→ Try it:
Pull out each line of the records holding the string "Require".

Records from a collection

-=-=-=-=-

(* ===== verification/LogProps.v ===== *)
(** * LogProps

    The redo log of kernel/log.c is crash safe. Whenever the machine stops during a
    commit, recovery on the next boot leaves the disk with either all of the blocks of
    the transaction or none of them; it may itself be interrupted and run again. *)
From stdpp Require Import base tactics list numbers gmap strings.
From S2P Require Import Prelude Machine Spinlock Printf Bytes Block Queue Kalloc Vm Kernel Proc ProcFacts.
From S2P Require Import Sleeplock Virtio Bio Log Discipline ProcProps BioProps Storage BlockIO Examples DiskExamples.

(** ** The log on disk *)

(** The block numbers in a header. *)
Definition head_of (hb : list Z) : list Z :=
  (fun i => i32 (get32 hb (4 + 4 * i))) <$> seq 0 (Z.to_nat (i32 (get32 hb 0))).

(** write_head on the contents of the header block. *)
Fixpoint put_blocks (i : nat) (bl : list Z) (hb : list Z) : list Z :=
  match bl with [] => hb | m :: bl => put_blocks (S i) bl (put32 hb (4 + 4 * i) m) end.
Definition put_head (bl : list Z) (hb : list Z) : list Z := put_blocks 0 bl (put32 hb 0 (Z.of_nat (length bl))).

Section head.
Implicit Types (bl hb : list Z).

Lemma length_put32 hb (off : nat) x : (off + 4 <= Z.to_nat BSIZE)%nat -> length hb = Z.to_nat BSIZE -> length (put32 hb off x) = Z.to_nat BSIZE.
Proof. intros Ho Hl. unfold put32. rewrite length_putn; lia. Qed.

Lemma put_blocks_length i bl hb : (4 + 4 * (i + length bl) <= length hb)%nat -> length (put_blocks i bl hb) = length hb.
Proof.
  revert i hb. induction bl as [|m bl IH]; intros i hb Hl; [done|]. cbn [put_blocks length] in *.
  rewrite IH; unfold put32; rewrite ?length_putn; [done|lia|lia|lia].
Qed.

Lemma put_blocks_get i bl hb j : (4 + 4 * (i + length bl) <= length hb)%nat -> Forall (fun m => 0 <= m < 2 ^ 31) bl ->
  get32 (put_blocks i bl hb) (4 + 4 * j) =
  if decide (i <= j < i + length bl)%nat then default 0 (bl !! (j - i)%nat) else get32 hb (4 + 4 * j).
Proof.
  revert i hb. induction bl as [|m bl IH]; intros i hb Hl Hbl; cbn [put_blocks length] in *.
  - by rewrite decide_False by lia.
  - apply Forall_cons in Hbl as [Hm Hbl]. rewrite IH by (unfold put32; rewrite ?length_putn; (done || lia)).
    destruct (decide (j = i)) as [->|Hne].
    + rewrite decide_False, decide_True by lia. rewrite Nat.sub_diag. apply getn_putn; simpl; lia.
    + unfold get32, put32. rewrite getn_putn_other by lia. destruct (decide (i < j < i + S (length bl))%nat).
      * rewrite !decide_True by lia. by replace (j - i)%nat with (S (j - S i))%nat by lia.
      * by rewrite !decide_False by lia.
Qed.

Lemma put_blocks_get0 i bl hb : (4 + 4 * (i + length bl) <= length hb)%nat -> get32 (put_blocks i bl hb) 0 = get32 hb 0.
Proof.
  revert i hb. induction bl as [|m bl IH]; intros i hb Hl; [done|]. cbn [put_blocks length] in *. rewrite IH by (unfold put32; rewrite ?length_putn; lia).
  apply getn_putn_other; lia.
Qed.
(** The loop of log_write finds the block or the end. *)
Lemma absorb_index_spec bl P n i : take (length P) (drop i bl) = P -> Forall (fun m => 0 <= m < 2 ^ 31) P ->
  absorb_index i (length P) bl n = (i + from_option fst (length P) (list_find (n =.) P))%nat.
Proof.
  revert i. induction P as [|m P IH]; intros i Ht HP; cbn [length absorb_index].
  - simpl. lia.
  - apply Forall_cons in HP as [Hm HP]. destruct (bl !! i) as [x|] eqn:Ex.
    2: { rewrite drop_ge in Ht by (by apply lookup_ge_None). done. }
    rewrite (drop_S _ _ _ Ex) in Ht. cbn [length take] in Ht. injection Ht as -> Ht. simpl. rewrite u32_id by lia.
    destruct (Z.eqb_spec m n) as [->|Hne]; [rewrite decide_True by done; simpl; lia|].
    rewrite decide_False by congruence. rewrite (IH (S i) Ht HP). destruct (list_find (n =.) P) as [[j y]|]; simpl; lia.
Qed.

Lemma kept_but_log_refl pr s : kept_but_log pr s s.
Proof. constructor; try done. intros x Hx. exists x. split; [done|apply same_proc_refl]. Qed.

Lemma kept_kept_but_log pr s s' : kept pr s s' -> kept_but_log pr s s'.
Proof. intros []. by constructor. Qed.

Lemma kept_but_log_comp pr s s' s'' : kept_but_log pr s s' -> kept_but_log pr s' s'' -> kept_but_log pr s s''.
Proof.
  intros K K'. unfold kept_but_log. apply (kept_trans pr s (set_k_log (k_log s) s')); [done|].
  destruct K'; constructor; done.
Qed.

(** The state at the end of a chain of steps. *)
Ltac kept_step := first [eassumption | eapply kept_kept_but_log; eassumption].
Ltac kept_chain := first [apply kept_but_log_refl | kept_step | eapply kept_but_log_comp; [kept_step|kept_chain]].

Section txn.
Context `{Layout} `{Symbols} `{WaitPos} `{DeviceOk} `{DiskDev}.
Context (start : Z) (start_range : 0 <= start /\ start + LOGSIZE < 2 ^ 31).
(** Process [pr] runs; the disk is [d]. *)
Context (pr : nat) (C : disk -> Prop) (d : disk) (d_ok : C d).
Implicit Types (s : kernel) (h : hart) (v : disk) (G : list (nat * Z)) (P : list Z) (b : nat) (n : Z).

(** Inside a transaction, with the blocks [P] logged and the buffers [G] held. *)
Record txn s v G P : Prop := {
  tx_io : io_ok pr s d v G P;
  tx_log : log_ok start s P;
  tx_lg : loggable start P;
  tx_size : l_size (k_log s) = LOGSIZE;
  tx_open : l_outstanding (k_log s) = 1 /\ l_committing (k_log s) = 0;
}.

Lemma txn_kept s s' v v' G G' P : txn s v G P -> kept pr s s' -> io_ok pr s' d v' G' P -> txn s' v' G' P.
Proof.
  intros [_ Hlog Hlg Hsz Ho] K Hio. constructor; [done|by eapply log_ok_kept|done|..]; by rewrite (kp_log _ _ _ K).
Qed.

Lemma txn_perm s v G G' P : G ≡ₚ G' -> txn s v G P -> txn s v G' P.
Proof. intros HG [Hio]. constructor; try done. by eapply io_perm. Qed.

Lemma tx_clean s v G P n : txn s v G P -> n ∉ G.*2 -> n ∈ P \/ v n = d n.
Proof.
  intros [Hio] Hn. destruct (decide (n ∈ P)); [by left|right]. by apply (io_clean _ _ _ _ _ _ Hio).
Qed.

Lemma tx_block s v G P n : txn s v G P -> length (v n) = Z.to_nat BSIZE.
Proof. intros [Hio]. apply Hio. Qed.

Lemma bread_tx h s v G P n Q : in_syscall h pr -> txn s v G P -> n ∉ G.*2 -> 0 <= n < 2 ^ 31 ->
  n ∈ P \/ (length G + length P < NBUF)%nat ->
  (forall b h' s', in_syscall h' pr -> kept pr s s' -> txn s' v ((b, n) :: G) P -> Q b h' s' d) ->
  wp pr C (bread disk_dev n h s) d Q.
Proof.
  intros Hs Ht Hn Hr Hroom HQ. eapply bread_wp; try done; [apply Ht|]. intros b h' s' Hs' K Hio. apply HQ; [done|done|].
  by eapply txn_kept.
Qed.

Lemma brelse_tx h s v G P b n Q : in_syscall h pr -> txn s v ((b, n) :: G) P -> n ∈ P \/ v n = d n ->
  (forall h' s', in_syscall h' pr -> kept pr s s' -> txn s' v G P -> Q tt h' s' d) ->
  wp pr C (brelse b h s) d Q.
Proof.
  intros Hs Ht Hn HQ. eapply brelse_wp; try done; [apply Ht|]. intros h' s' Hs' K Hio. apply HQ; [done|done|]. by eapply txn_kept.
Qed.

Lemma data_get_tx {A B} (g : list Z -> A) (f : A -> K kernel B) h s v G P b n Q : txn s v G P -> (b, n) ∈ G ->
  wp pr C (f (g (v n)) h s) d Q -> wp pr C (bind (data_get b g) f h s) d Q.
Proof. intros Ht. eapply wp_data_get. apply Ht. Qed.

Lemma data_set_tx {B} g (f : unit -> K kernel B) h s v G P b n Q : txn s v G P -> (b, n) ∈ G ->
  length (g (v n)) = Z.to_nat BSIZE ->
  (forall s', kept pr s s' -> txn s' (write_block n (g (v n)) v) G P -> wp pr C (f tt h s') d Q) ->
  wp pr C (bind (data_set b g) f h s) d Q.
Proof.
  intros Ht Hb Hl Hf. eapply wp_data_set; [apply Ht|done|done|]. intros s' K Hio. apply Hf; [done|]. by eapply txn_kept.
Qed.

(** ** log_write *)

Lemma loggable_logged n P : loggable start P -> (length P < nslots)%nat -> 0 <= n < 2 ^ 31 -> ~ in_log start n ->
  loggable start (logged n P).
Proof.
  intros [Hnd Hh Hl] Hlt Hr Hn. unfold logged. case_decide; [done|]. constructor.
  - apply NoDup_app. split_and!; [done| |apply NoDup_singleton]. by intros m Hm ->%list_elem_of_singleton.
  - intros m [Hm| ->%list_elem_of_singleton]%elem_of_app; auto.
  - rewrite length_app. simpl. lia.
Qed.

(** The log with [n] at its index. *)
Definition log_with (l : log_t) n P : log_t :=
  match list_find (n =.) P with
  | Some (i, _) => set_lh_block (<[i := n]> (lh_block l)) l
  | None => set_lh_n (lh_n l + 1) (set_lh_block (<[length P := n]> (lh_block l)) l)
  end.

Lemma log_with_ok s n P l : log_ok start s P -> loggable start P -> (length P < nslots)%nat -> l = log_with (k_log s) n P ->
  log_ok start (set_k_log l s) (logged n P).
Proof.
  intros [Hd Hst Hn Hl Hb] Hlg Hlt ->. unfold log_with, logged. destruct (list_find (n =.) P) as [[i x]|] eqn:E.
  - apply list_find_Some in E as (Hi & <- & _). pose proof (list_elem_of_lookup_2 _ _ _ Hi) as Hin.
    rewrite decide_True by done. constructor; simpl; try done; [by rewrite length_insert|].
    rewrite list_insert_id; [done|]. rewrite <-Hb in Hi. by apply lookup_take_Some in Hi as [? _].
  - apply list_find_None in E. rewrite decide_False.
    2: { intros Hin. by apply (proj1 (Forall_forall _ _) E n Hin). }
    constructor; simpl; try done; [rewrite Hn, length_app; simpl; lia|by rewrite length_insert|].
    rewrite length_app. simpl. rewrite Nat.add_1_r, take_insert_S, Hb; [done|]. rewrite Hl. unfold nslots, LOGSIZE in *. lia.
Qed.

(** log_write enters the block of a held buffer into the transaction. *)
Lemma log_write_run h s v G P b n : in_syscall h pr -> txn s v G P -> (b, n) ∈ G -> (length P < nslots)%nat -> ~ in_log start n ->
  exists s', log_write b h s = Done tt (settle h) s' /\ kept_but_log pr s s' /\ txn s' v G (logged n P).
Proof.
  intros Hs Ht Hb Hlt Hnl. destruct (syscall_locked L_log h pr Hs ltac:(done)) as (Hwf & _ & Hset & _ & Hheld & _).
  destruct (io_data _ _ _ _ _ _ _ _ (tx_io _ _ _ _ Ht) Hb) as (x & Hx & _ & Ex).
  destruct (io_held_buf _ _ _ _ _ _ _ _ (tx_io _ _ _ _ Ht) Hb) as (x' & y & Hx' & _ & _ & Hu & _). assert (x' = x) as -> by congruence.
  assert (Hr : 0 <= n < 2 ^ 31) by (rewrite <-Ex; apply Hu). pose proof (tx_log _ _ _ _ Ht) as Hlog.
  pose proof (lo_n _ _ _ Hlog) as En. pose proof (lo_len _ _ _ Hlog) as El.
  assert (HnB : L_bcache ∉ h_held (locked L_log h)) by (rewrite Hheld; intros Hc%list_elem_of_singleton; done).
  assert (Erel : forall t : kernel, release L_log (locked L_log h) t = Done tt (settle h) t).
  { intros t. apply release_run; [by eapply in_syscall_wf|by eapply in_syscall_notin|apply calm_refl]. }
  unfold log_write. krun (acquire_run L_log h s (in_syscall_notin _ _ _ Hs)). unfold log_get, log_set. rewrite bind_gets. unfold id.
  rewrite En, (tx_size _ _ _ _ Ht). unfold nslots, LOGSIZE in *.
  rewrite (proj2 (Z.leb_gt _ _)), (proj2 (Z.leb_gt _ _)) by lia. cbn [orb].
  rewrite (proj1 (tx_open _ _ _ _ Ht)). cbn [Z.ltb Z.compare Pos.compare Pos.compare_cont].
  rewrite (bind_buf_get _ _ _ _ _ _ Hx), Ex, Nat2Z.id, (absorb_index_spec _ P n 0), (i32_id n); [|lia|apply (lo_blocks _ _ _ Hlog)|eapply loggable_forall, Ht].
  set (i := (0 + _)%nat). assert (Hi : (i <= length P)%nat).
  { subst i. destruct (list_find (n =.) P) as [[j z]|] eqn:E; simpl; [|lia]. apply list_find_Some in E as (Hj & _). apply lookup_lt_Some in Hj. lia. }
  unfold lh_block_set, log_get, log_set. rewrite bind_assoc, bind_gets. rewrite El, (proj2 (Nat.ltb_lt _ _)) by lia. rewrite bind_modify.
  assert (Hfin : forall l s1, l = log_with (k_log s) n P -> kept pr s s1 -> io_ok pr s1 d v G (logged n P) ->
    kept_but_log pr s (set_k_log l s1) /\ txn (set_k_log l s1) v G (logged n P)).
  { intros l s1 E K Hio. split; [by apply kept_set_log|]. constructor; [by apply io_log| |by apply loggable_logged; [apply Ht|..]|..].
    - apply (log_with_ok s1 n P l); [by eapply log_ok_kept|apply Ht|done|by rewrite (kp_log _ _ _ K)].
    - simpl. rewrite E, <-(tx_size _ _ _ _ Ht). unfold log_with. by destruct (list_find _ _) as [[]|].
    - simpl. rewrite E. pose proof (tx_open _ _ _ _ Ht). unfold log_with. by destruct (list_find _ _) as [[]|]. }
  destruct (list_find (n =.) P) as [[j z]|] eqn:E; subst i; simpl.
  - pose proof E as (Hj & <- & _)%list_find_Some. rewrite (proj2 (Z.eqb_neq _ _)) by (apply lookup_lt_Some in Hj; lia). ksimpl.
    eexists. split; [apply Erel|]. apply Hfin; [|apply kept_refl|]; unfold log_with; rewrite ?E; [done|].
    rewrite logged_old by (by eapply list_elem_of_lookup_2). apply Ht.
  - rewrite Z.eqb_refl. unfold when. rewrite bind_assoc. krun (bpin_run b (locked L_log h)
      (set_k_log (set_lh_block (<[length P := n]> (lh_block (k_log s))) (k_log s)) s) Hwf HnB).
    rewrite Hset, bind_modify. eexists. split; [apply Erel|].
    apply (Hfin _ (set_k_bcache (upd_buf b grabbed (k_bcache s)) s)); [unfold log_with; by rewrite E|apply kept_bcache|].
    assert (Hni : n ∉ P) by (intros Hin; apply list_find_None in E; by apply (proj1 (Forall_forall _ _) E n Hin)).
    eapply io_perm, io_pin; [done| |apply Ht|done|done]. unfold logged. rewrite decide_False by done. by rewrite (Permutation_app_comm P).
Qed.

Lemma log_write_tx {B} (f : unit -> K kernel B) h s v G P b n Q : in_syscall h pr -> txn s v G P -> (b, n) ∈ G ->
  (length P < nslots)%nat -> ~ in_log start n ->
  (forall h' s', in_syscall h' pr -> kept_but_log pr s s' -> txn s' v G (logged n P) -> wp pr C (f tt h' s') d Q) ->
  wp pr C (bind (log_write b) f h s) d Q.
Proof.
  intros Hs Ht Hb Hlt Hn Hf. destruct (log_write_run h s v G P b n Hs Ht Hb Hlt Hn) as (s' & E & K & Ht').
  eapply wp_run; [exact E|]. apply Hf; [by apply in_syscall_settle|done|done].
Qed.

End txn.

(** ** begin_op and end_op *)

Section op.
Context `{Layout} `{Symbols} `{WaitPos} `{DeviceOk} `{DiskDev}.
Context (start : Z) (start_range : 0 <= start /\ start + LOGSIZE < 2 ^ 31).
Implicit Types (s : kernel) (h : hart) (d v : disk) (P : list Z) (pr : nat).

-=-=-=-=-

→ Finished exercise:
From stdpp Require Import base tactics list numbers gmap strings.
From S2P Require Import Prelude Machine Spinlock Printf Bytes Block Queue Kalloc Vm Kernel Proc ProcFacts.
From S2P Require Import Sleeplock Virtio Bio Log Discipline ProcProps BioProps Storage BlockIO Examples DiskExamples.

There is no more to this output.